(Data records)
========================================

Lemma finished_schedule : preserves finished (schedule config set_order new_cache campaign_age).
Proof.
  intros w r w' E Hw. unfold schedule in E. destruct (schedule_next _ _ _ _ _ _ _ _ _ _) as [[[[flow st] qs] ctr]|] eqn:Es; [|done].
  injection E as _ <-. unfold finished in *. cbn [fw_state].
  assert (Hl : forall n seed tw gc el ctr q qs st flow st' qs' ctr',
    schedule_loop set_order new_cache n seed tw gc el ctr q qs st = Ret (flow, st', qs', ctr') ->
    Discovery ∈ fs_phases_finished st -> Discovery ∈ fs_phases_finished st'); [|by eapply Hl; [exact Es|]].
  clear. induction n as [|n IH]; intros seed tw gc el ctr q qs st flow st' qs' ctr' E Hin; [done|]. cbn [schedule_loop] in E.
  apply outcome_bind_Ret in E as (p & _ & E). destruct p.
  1: { apply outcome_bind_Ret in E as (es & _ & E). destruct (bool_decide (es = [])).
       - eapply IH; [exact E|]. cbn. set_solver.
       - apply outcome_bind_Ret in E as (e & _ & E). by injection E as _ <- _ _. }
  5: by injection E as _ <- _ _.
  all: apply outcome_bind_Ret in E as ([[e qs1] ctr1] & _ & E); by injection E as _ <- _ _.
Qed.
#[local] Hint Resolve finished_schedule : preserves.

Lemma finished_iteration :
  preserves finished (iteration config debug_checks fuel ticks set_order new_cache executes patch_points common_trace campaign_age).
Proof. unfold iteration, fuzz_selected_entry, do_choosen_phase. keeps. Qed.

(** *** One input changes *)

Context (Hfresh : forall t st es s, fresh_entry s (executes t st es s).2).
Context (Htrace : forall t mc e trace, common_trace t mc e = Ok trace -> exec_cnt trace <> ∅).
Context (Hbatch : 0 < dc_batch_size (pc_discovery config)).


(** Since [w0], the statistics of [e] became [x]. *)
Record changed (e : QueueEntry) (x : QueueEntryStats) (st : FuzzerState) (w0 w : FuzzingWorker) : Prop := {
  ch_state : fw_state w = st;
  ch_queue : queued w = queued w0;
  ch_stats : stats_list w = <[qe_stats e := x]> (stats_list w0);
}.

Section one_entry.
Context (e : QueueEntry) (w0 : FuzzingWorker) (Hw0 : entries_ok (queued w0) (stats_list w0)) (He : e ∈ queued w0).

Lemma in_bounds : (qe_stats e < length (stats_list w0))%nat.
Proof using Hw0 He. destruct Hw0 as [Hin _ _]. by apply (proj1 (Forall_forall _ _) Hin). Qed.

Lemma changed_ro x st w : changed e x st w0 w -> stats_ro (s_qstate (fw_shared w)) e = Ret x.
Proof using Hw0 He. intros [_ _ E]. apply slice_get_Ret. rewrite E. apply list_lookup_insert_eq, in_bounds. Qed.

Lemma wlp_read x st w Q : changed e x st w0 w -> Q (Ok x) w -> wlp (read_stats e) Q w.
Proof using Hw0 He. intros Hc HQ. unfold read_stats. wlp_steps. apply wlp_lift. intros s. rewrite (changed_ro x st w Hc). by intros [= <-]. Qed.
(* ===== verification/Config.v ===== *)
(** * The configuration

    Models [scheduler/src/config.rs] with the channels of [scheduler/src/io_channels.rs].
    Values of the [yaml-rust] crate are the interface [YamlLib], the file system is [FileSystem]; a conversion of
    the trait [TryFromYaml] is a function that is passed to [get_attribute].  Errors keep
    their kind; texts that are only formatted for the user are left out, and so is the
    context that is attached on the way.  The formats with a regular expression are
    written out as the search for its leftmost match. *)

From Stdlib Require Import Ascii.
From S2P Require Import Prelude Effects Bytes Rng FiniteIntegerSet Bitmap Mutators MutationCacheEntry MutationCacheContent MutationCache Messages Trace Queue EventCounter Cerebrum Scheduling MutatorSteps Phases AuxStream Source.

(** ** Data *)

Inductive InputChannel := In_None | In_Stdin | In_File | In_Tcp | In_Udp.
Inductive OutputChannel := Out_None | Out_Stdout | Out_File | Out_Tcp | Out_Udp.
Inductive TransportType := TCP | UDP.

#[export] Instance InputChannel_eq_dec : EqDecision InputChannel.
Proof. solve_decision. Defined.

(** [std::path::PathBuf] *)
Record PathBuf := path { path_str : string }.
#[export] Instance PathBuf_eq_dec : EqDecision PathBuf.
Proof. solve_decision. Defined.

Definition is_relative (p : PathBuf) : bool := negb (String.prefix "/" (path_str p)).

(** [push] and [join]: an absolute path replaces the old one. *)
Definition ends_with_slash (s : string) : bool :=
  bool_decide (String.substring (String.length s - 1) 1 s = "/"%string).
Definition path_push (p : PathBuf) (s : string) : PathBuf :=
  if String.prefix "/" s then path s
  else if (String.length (path_str p) =? 0)%nat then path s
  else if ends_with_slash (path_str p) then path (path_str p +:+ s)
  else path (path_str p +:+ "/" +:+ s).

Record SourceConfig := mk_source_config {
  so_env : list (string * string);
  so_bin_path : PathBuf;
  so_arguments : list string;
  so_input_type : InputChannel;
  so_output_type : OutputChannel;
  so_output_suffix : option string;
  so_log_stdout : bool;
  so_log_stderr : bool;
  so_is_server : option bool;
  so_server_port : option string;
  so_server_ready_on : option ServerReadySignalKind;
  so_allowed_patch_points : option (list Z);
  so_max_patch_points : option Z;
  so_blocked_patchpoint_instructions : option (list LLVMInstruction);
  so_working_dir : option PathBuf;
}.

Record SinkConfig := mk_sink_config {
  si_bin_path : PathBuf;
  si_arguments : list string;
  si_env : list (string * string);
  si_input_type : InputChannel;
  si_output_type : OutputChannel;
  si_log_stdout : bool;
  si_log_stderr : bool;
  si_allow_unstable_sink : bool;
  si_is_server : option bool;
  si_server_port : option string;
  si_server_ready_on : option ServerReadySignalKind;
  si_working_dir : option PathBuf;
  si_send_sigterm : bool;
}.

Record SinkCovConfig := mk_sink_cov_config {
  sc_bin_path : PathBuf; sc_env : list (string * string); sc_working_dir : option PathBuf;
}.

Record AflNetConfig := mk_aflnet_config {
  an_env : list (string * string);
  an_bin_path : PathBuf;
  an_input_dir : PathBuf;
  an_protocol : string;
  an_netinfo : string;
  an_send_sigterm : bool;
  an_enable_state_aware_mode : bool;
}.

Record SGFuzzConfig := mk_sgfuzz_config {
  sg_bin_path : PathBuf;
  sg_env : list (string * string);
  sg_args : option (list string);
  sg_input_dir : PathBuf;
  sg_netinfo : string;
}.

Record StateAflConfig := mk_stateafl_config {
  sa_bin_path : PathBuf;
  sa_env : list (string * string);
  sa_input_dir : PathBuf;
  sa_protocol : string;
  sa_netinfo : string;
  sa_send_sigterm : bool;
  sa_enable_state_aware_mode : bool;
}.

Record VanillaConfig := mk_vanilla_config {
  va_env : list (string * string); va_bin_path : PathBuf; va_arguments : list string;
}.

Record GeneralConfig := mk_general_config {
  ge_input_dir : PathBuf;
  ge_work_dir : PathBuf;
  ge_tracing_timeout : Z;
  ge_jail_uid : option Z;
  ge_jail_gid : option Z;
  ge_jail_drop_to_sudo_callee : bool;
}.

Record Config := mk_config {
  c_general : GeneralConfig;
  c_source : SourceConfig;
  c_phases : PhasesConfig;
  c_sink : SinkConfig;
  c_sink_cov : option SinkCovConfig;
  c_vanilla : VanillaConfig;
  c_aflnet : option AflNetConfig;
  c_stateafl : option StateAflConfig;
  c_sgfuzz : option SGFuzzConfig;
}.

Inductive ConfigError :=
| InvalidSyntax
| Missingattribute (name : string)
| InvalidValue
| ConvertionFailed (expected_type : string)
| MissingSection (name : string)
| UnexpectedAttribute (name : string)
| OtherError.

(** ** The directories *)

Definition aflnet_workdir (g : GeneralConfig) : PathBuf := path_push (ge_work_dir g) "aflnet-workdir".
Definition interesting_pcaps_path (g : GeneralConfig) : PathBuf := path_push (ge_work_dir g) "interesting-pcaps".
Definition crashing_pcaps_path (g : GeneralConfig) : PathBuf := path_push (ge_work_dir g) "crashing-pcaps".
Definition stateafl_workdir (g : GeneralConfig) : PathBuf := path_push (ge_work_dir g) "stateafl-workdir".
Definition sgfuzz_workdir (g : GeneralConfig) : PathBuf := path_push (ge_work_dir g) "sgfuzz-workdir".
Definition sgfuzz_seed_out_dir (g : GeneralConfig) : PathBuf := path_push (sgfuzz_workdir g) "findings".
Definition sgfuzz_seed_with_ts_out_dir (g : GeneralConfig) : PathBuf := path_push (sgfuzz_workdir g) "findings-ts".
Definition sgfuzz_crash_out_dir (g : GeneralConfig) : PathBuf := path_push (sgfuzz_workdir g) "crashes".
Definition llvm_cov_directory (g : GeneralConfig) : PathBuf := path_push (ge_work_dir g) "llvm-cov".
Definition interesting_path (g : GeneralConfig) : PathBuf := path_push (ge_work_dir g) "interesting".
Definition valgrind_path (g : GeneralConfig) : PathBuf := path_push (ge_work_dir g) "valgrind".
Definition crashing_path (g : GeneralConfig) : PathBuf := path_push (ge_work_dir g) "crashing".
Definition pcap_path (g : GeneralConfig) : PathBuf := path_push (ge_work_dir g) "pcaps".
Definition asan_reports_path (g : GeneralConfig) : PathBuf := path_push (ge_work_dir g) "asan".
Definition queue_path (g : GeneralConfig) : PathBuf := path_push (ge_work_dir g) "queue".
Definition patch_points_path (g : GeneralConfig) : PathBuf := path_push (ge_work_dir g) "0/source/state/patch_points.json".
Definition introspection_path (g : GeneralConfig) : PathBuf := path_push (ge_work_dir g) "introspection.json".

Definition jail_enabled (g : GeneralConfig) : bool := bool_decide (is_Some (ge_jail_uid g)).
Definition jail_uid_gid (g : GeneralConfig) : outcome (option (Z * Z)) :=
  if jail_enabled g then
    uid ← unwrap (ge_jail_uid g);
    gid ← unwrap (ge_jail_gid g);
    mret (Some (uid, gid))
  else mret None.

Definition target_uses_network (c : Config) : bool :=
  match so_input_type (c_source c) with In_Tcp | In_Udp => true | _ => false end.

Definition server_port (c : Config) : outcome (option string) :=
  if default false (so_is_server (c_source c)) then mret (so_server_port (c_source c))
  else if default false (si_is_server (c_sink c)) then mret (si_server_port (c_sink c))
  else Panic.

(** ** Texts *)

(** [to_lowercase]: letters outside ASCII keep their form; none of them becomes a letter of
    the words that are compared. *)
Definition lower_ascii (c : Ascii.ascii) : Ascii.ascii :=
  let n := Ascii.N_of_ascii c in
  if ((65 <=? n) && (n <=? 90))%N then Ascii.ascii_of_N (n + 32) else c.
Fixpoint to_lowercase (s : string) : string :=
  match s with EmptyString => s | String c s => String (lower_ascii c) (to_lowercase s) end.
(* ===== verification/Common.v ===== *)
(** * Running source and sink together

    Models [scheduler/src/fuzzer/common.rs], [scheduler/src/fuzzer/common_networked.rs] and
    the endpoints of [scheduler/src/networked.rs] on top of the source of [Source] and the
    sink of [Sink].  What the source writes to its output and the consumer to the
    coverage map, whether a message queue accepts a message, the clock and the hash of
    [ahash] are arguments; [tcpdump] is left out, so the recorded packets are an argument
    too.  Errors of [anyhow] are the values of [CommonError]: those the callers look for,
    and all others. *)

From S2P Require Import Prelude Effects Bytes Rng FiniteIntegerSet Bitmap Mutators MutationCacheEntry MutationCacheContent MutationCache Messages Trace MutationSite MutationCacheOps AuxStream Source Queue EventCounter Cerebrum Scheduling RunCommon MutatorSteps Phases Config Sink.

Definition CALIBRATION_MEASURE_CYCLES : nat := 20.
Definition DEFAULT_CALIBRATION_TIMEOUT : Z := secs 1.
Definition MAX_OUTPUT_SIZE : Z := 1024 * 1024.

(** ** Data *)

Inductive InputType := InputType_Input (i : Input) | InputType_Bytes (b : list Z) | InputType_Parent (e : QueueEntry).

Definition InputType_bytes (t : InputType) : list Z :=
  match t with
  | InputType_Input i => input_data i
  | InputType_Bytes b => b
  | InputType_Parent e => input_data (qe_input e)
  end.

Inductive ServerRunResult := Server_Source (r : RunResult) | Server_Sink (r : SinkRunResult).

Inductive CalibrationError :=
| SourceUnstable
| SinkUnstable
| SourceExecutionFailed (r : RunResult)
| SinkExecutionFailed (r : SinkRunResult)
| ServerExecutionFailed (r : ServerRunResult)
| CE_NoSourceOutput
| ExecutionDurationVarianceTooHight.

(** [ExecError] with the messages of the source left out is the one of [RunCommon]. *)
Inductive CommonError := Calibration (e : CalibrationError) | Exec (e : ExecError) | Unexpected.

Definition source_result (r : RunResult) : SourceRunResult :=
  match r with
  | RR_Terminated c _ => Source_Terminated c
  | RR_Signalled s _ => Source_Signalled s
  | RR_TimedOut _ => Source_TimedOut
  end.

(** [TryFrom<WaitForPeerResult>]; [Ready] can not be converted. *)
Definition source_of_peer (r : WaitForPeerResult) : option RunResult :=
  match r with
  | WP_Terminated c => Some (RR_Terminated c [])
  | WP_Signalled s => Some (RR_Signalled s [])
  | WP_TimedOut => Some (RR_TimedOut [])
  | WP_Ready => None
  end.
Definition sink_of_peer (r : WaitForPeerResult) : option SinkRunResult :=
  match r with
  | WP_Terminated c => Some (Sink_Terminated c)
  | WP_Signalled s => Some (Sink_Signalled s)
  | WP_TimedOut => Some Sink_TimedOut
  | WP_Ready => None
  end.

Inductive NetworkedRunResult := Net_Terminated (exit_code : Z) | Net_Signalled (signal : Z) | Net_TimedOut.
Definition networked_of_source (r : RunResult) : NetworkedRunResult :=
  match r with
  | RR_Terminated c _ => Net_Terminated c
  | RR_Signalled s _ => Net_Signalled s
  | RR_TimedOut _ => Net_TimedOut
  end.
Definition networked_of_sink (r : SinkRunResult) : NetworkedRunResult :=
  match r with
  | Sink_Terminated c => Net_Terminated c
  | Sink_Signalled s => Net_Signalled s
  | Sink_TimedOut => Net_TimedOut
  end.

(** Which of the two is the client and which the server. *)
Inductive Client := Client_Source | Client_AflSink.
Inductive Server := Server_IsSource | Server_IsAflSink.

Section common.
Context {K : Type} `{Kernel K} `{L : EntryLayout} `{CL : ContentLayout}.
(** The parameters of [Source] *)
Context (max_msg_len : nat) (pad : nat -> Z) (signal_try_from : Z -> option Z) (SIGBUS : Z).
(** the fuel of [Sink]: interrupted polls, discarded messages, and messages of a server *)
Context (polls flushes server_messages : nat).
Context (config : Config) (new_cache : outcome MutationCache) (patch_points : result unit (list MutationSite)).
Context (hash : list Z -> Z).
(** at a given step: does the queue accept a message, what did the source write, what did the
    instrumented consumer write to each byte of the coverage map, the clock in nanoseconds, and
    the packets of [tcpdump] *)
Context (send_ok : nat -> bool) (produced : nat -> list Z) (covered_bytes : nat -> nat -> Z) (now : nat -> Z) (pcap : nat -> option (list Z)).
Context (sha256_hex : list Z -> string).

Record Pair := mk_pair {
  pr_source : Source;
  pr_sink : AflSink;
  pr_kernel : K;
  (** the input file of the source *)
  pr_input : list Z;
  (** [SEEN_OUTPUT_HASHES] *)
  pr_seen : gset Z;
  (** the buffer for the output of the source *)
  pr_buffer : list Z;
  pr_qstate : QState;
  (** the virgin map [common_calibrate] is given *)
  pr_virgin : option Bitmap;
  (** every input the sink was run with *)
  pr_sunk : list (list Z);
  pr_step : nat;
}.

Definition PM (A : Type) : Type := eff Pair CommonError A.

Definition pr_with_source p s := mk_pair s (pr_sink p) (pr_kernel p) (pr_input p) (pr_seen p) (pr_buffer p) (pr_qstate p) (pr_virgin p) (pr_sunk p) (S (pr_step p)).
Definition pr_with_sink p s k := mk_pair (pr_source p) s k (pr_input p) (pr_seen p) (pr_buffer p) (pr_qstate p) (pr_virgin p) (pr_sunk p) (S (pr_step p)).
Definition pr_with_input p d := mk_pair (pr_source p) (pr_sink p) (pr_kernel p) d (pr_seen p) (pr_buffer p) (pr_qstate p) (pr_virgin p) (pr_sunk p) (pr_step p).
Definition pr_with_seen p x := mk_pair (pr_source p) (pr_sink p) (pr_kernel p) (pr_input p) x (pr_buffer p) (pr_qstate p) (pr_virgin p) (pr_sunk p) (pr_step p).
Definition pr_with_buffer p b := mk_pair (pr_source p) (pr_sink p) (pr_kernel p) (pr_input p) (pr_seen p) b (pr_qstate p) (pr_virgin p) (pr_sunk p) (S (pr_step p)).
Definition pr_with_qstate p q := mk_pair (pr_source p) (pr_sink p) (pr_kernel p) (pr_input p) (pr_seen p) (pr_buffer p) q (pr_virgin p) (pr_sunk p) (pr_step p).
Definition pr_with_virgin p v := mk_pair (pr_source p) (pr_sink p) (pr_kernel p) (pr_input p) (pr_seen p) (pr_buffer p) (pr_qstate p) v (pr_sunk p) (pr_step p).
Definition pr_with_sunk p d := mk_pair (pr_source p) (pr_sink p) (pr_kernel p) (pr_input p) (pr_seen p) (pr_buffer p) (pr_qstate p) (pr_virgin p) (pr_sunk p ++ [d]) (pr_step p).
Definition pr_tick p := mk_pair (pr_source p) (pr_sink p) (pr_kernel p) (pr_input p) (pr_seen p) (pr_buffer p) (pr_qstate p) (pr_virgin p) (pr_sunk p) (S (pr_step p)).

Definition common_fail {A} (e : CommonError) : PM A := of_result (Err e).

(** Steps of the source and of the sink; their errors are unexpected ones. *)
Definition on_source {A} (m : bool -> Source.SM A) : PM A := fun p =>
  match m (send_ok (pr_step p)) (pr_source p) with
  | Ret (Ok a, s) => Ret (Ok a, pr_with_source p s)
  | Ret (Err _, s) => Ret (Err Unexpected, pr_with_source p s)
  | Panic => Panic
  end.
Definition on_sink {A} (m : Sink.SM A) : PM A := fun p =>
  match m (pr_sink p, pr_kernel p) with
  | Ret (Ok a, (s, k)) => Ret (Ok a, pr_with_sink p s k)
  | Ret (Err _, (s, k)) => Ret (Err Unexpected, pr_with_sink p s k)
  | Panic => Panic
  end.
(** What a calibration started in [p] and ended in [p'] says of its entry: [runs] are the twenty
    cycles it ran. *)
Record calibrated (input : InputType) (is_crash : bool) (parent : option QueueEntry) (runs : list (Z * Bitmap)) (qe : QueueEntry) p p' : Prop := {
  cal_runs : exists p1, ran_cycles (InputType_bytes input) (calibration_timeout config parent) is_crash runs p p1 /\
    sk_bitmap (pr_sink p') = Bitmap_classify_counts (sk_bitmap (pr_sink p1)) /\ pr_virgin p' = pr_virgin p1;
  cal_cycles : length runs = CALIBRATION_MEASURE_CYCLES;
  cal_virgin : pr_virgin p' = (fun v => calibrate_virgin v runs.*2) <$> pr_virgin p;
  cal_stable : qe_sink_unstable qe = false -> one_coverage runs.*2;
  cal_unstable : qe_sink_unstable qe = true -> si_allow_unstable_sink (c_sink config) = true /\ ~ one_coverage runs.*2;
  cal_hash : exists c, last runs = Some c /\
    Bitmap_hash32 (Bitmap_classify_counts (Bitmap_classify_counts c.2)) = Ret (qe_bitmap_hash32 qe) /\
    Bitmap_minimize (Bitmap_classify_counts (Bitmap_classify_counts c.2)) = Ret (qe_covered_edges qe);
  cal_longest : qe_avg_exec_duration_raw qe ∈ runs.*1 /\ Forall (fun d => d <= qe_avg_exec_duration_raw qe) runs.*1;
  cal_duration : si_send_sigterm (c_sink config) = false -> 0 <= qe_avg_exec_duration_raw qe <= calibration_timeout config parent;
  cal_id : qe_id qe = qs_next_id (pr_qstate p);
  cal_next : qs_next_id (pr_qstate p') = (qs_next_id (pr_qstate p) + 1) mod 2 ^ 64;
  cal_stats : qe_stats qe = length (qs_stats (pr_qstate p));
  cal_state : qs_stats (pr_qstate p') = qs_stats (pr_qstate p) ++ [stats_new];
  cal_input : input_data (qe_input qe) = InputType_bytes input;
  cal_crash : qe_is_crash qe = is_crash;
  cal_generation : qe_generation qe = match input with InputType_Parent e => (qe_generation e + 1)%nat | _ => 0%nat end;
}.

(** A calibration that fails after the completed cycles [runs]: the next cycle failed, or the
    coverage varied, which the configuration does not allow. *)
Inductive gave_up (data : list Z) (timeout : Z) (is_crash : bool) (runs : list (Z * Bitmap)) (e : CommonError) p p' : Prop :=
| Failed_cycle p1
    (gu_runs : ran_cycles data timeout is_crash runs p p1)
    (gu_count : (length runs < CALIBRATION_MEASURE_CYCLES)%nat)
    (gu_cycle : cycle data timeout is_crash p1 = Ret (Err e, p'))
| Varying
    (gu_runs : ran_cycles data timeout is_crash runs p p')
    (gu_count : length runs = CALIBRATION_MEASURE_CYCLES)
    (gu_error : e = Calibration SinkUnstable)
    (gu_config : si_allow_unstable_sink (c_sink config) = false)
    (gu_coverage : ~ one_coverage runs.*2).

Lemma gave_up_queue data timeout is_crash runs e p p' :
  gave_up data timeout is_crash runs e p p' ->
  pr_qstate p' = pr_qstate p /\ pr_virgin p' = (fun v => calibrate_virgin v runs.*2) <$> pr_virgin p.
Proof.
  intros [p1 Hr _ E|Hr _ _ _ _]; [|by eapply ran_cycles_queue]. destruct (ran_cycles_queue _ _ _ _ _ _ Hr) as [H1 H2].
  destruct (cycle_wlp _ _ _ _ _ _ E) as [H3 H4]. by rewrite H3, H4.
Qed.

Lemma calibration_input_wlp input p :
  wlp (calibration_input sha256_hex input) (fun r p' => pr_virgin p' = pr_virgin p /\ pr_sink p' = pr_sink p /\ qs_next_id (pr_qstate p') = qs_next_id (pr_qstate p) /\
    qs_stats (pr_qstate p') = qs_stats (pr_qstate p) /\ exists i, r = Ok i /\ input_data i = InputType_bytes input) p.
Proof.
  destruct input as [i|b|e]; [apply wlp_ret; eauto 8| |apply wlp_ret; eauto 8]. intros r p' E. cbn in E. injection E as <- <-.
  cbn. eauto 8.
Qed.

Lemma classified_hashes copies maps hs :
  Forall2 (fun c m => Bitmap_clone (Bitmap_classify_counts m) = Ret c) copies maps -> hash_all copies = Ret hs ->
  Forall2 (fun m h => Bitmap_hash32 (Bitmap_classify_counts m) = Ret h) maps hs.
Proof.
  intros Hf Eh%hash_all_Ret. revert hs Eh. induction Hf as [|c m l maps Hc _ IH]; intros hs Eh; inversion Eh as [|? h ? hs' Hh Ht]; subst; constructor; [|auto].
  unfold Bitmap_hash32 in *. by rewrite (clone_data _ _ Hc) in Hh.
Qed.

(** More than one hash is exactly more than one coverage. *)
Lemma varying_spec copies maps hs :
  Forall2 (fun c m => Bitmap_clone (Bitmap_classify_counts m) = Ret c) copies maps -> hash_all copies = Ret hs ->
  if (1 <? size (list_to_set hs : gset Z))%nat then ~ one_coverage maps else one_coverage maps.
Proof.
  intros Hf Eh. pose proof (classified_hashes _ _ _ Hf Eh) as Hall. destruct (1 <? _)%nat eqn:Hs.
  - intros (h & Hh). apply Nat.ltb_lt in Hs.
    assert (Hsub : (list_to_set hs : gset Z) ⊆ {[h]}).
    { intros x Hx%elem_of_list_to_set. apply list_elem_of_lookup in Hx as [i Hi].
      destruct (Forall2_lookup_r _ _ _ _ _ Hall Hi) as (m & Hm & Em). rewrite (proj1 (Forall_lookup _ _) Hh i m Hm) in Em.
      apply elem_of_singleton. congruence. }
    apply subseteq_size in Hsub. rewrite size_singleton in Hsub. lia.
  - destruct hs as [|h0 hs]; [inversion Hall; subst; exists 0; constructor|]. exists h0. apply Forall_forall. intros m Hm.
    apply list_elem_of_lookup in Hm as [i Hi]. destruct (Forall2_lookup_l _ _ _ _ _ Hall Hi) as (h & Hh & Eq). rewrite Eq. f_equal.
    apply (one_hash (h0 :: hs)); [done|by eapply list_elem_of_lookup_2|by left].
Qed.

========================================

• [WHAT THE EXERCISE ASKS]: Which of the lines above include the word "unwrap"? Copy each of them.

• [EXERCISE OUTPUT]:
    uid ← unwrap (ge_jail_uid g);
    gid ← unwrap (ge_jail_gid g);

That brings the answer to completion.